***** Data section *****
(** * The Google connector of dex: login, identity assembly and group resolution

    A shallow embedding of [connector/google/google.go].  The collaborators the
    connector talks to (the OAuth2 token endpoint, the OIDC verifier and the
    admin directory API) are oracles: pure functions stored in the connector
    value.  Every oracle invocation is appended to a call log, so that
    statements of the form "no call is made" are statements about that log.

    Conventions.
    - A Go pair [(T, error)] returned by a function of the connector is a Rocq
      pair [(T * option error)], [None] being [nil].
    - A Go pair of a pointer and an error produced by a collaborator, whose
      pointer is [nil] exactly when the error is set, is a [result].
    - A loop that may run for ever takes a fuel argument; running out of fuel
      is the outcome [Timeout] (or [None]), reported together with the state
      reached so far. *)

From stdpp Require Import gmap strings list fin_maps fin_sets relations.
From Stdlib Require Import Ascii String ZArith.

Open Scope string_scope.
Open Scope list_scope.

#[local] Set Warnings "-clear-no-such-hyp".

(** ** Constants (lines 31-34) *)

Definition issuerURL : string := "https://accounts.google.com".
Definition wildcardDomainToAdminEmail : string := "*".

(** ** Errors

    One constructor per place where the source builds an error value; an
    error wrapped with [%v] keeps its cause as an argument.  [ExternalError]
    stands for the errors produced by the collaborators. *)

Inductive error : Type :=
| ExternalError (msg : string)
| OAuth2Error (err errorDescription : string)
    (* &oauth2Error{...}, line 199 *)
| ErrCallbackMismatch (callbackURL configured : string)
    (* "expected callback URL %q did not match the URL in the config %q" *)
| ErrGetToken (cause : error)
    (* "google: failed to get token: %v" *)
| ErrNoIDToken
    (* "google: no id_token in token response" *)
| ErrVerifyIDToken (cause : error)
    (* "google: failed to verify ID Token: %v" *)
| ErrDecodeClaims (cause : error)
    (* "oidc: failed to decode claims: %v" *)
| ErrUnexpectedHD (hd : string)
    (* "oidc: unexpected hd claim %v" *)
| ErrRetrieveGroups (cause : error)
    (* "google: could not retrieve groups: %v" *)
| ErrNotInRequiredGroups (username : string)
    (* "google: user %q is not in any of the required groups" *)
| ErrListGroups (cause : error)
    (* "could not list groups: %v" *)
| ErrListTransitiveGroups (cause : error)
    (* "could not list transitive groups: %v" *)
| ErrNoAdminService (domain : string).
    (* "unable to find super admin email, domainToAdminEmail for domain: %s
       not set, %s is also empty" *)

Inductive result (A : Type) : Type :=
| Ok (a : A)
| Err (e : error).
Arguments Ok {A} a.
Arguments Err {A} e.

(** The method [Error] of [oauth2Error] (lines 189-194). *)
Definition oauth2Error_Error (err errorDescription : string) : string :=
  if String.eqb errorDescription "" then err
  else String.append err (String.append ": " errorDescription).

(** ** Data of the collaborating packages *)

Module admin.
(** [admin.Group]: only the [Email] field is read. *)
Record Group : Type := { Email : string }.

(** [admin.Groups], one page of a listing.  The field the source calls
    [Groups] is [Items] here, the record already having that name. *)
Record Groups : Type := { Items : list Group; NextPageToken : string }.

(** [adminSrv.Groups.List().UserKey(k).PageToken(t).Do()] as a function of
    [k] and [t]. *)
Definition Service : Type := string → string → result Groups.
End admin.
*****
### Directions for this task
Every line of the records that includes the word "result" should be gathered.

### Answer space
      pointer is [nil] exactly when the error is set, is a [result].
Inductive result (A : Type) : Type :=
Definition Service : Type := string → string → result Groups.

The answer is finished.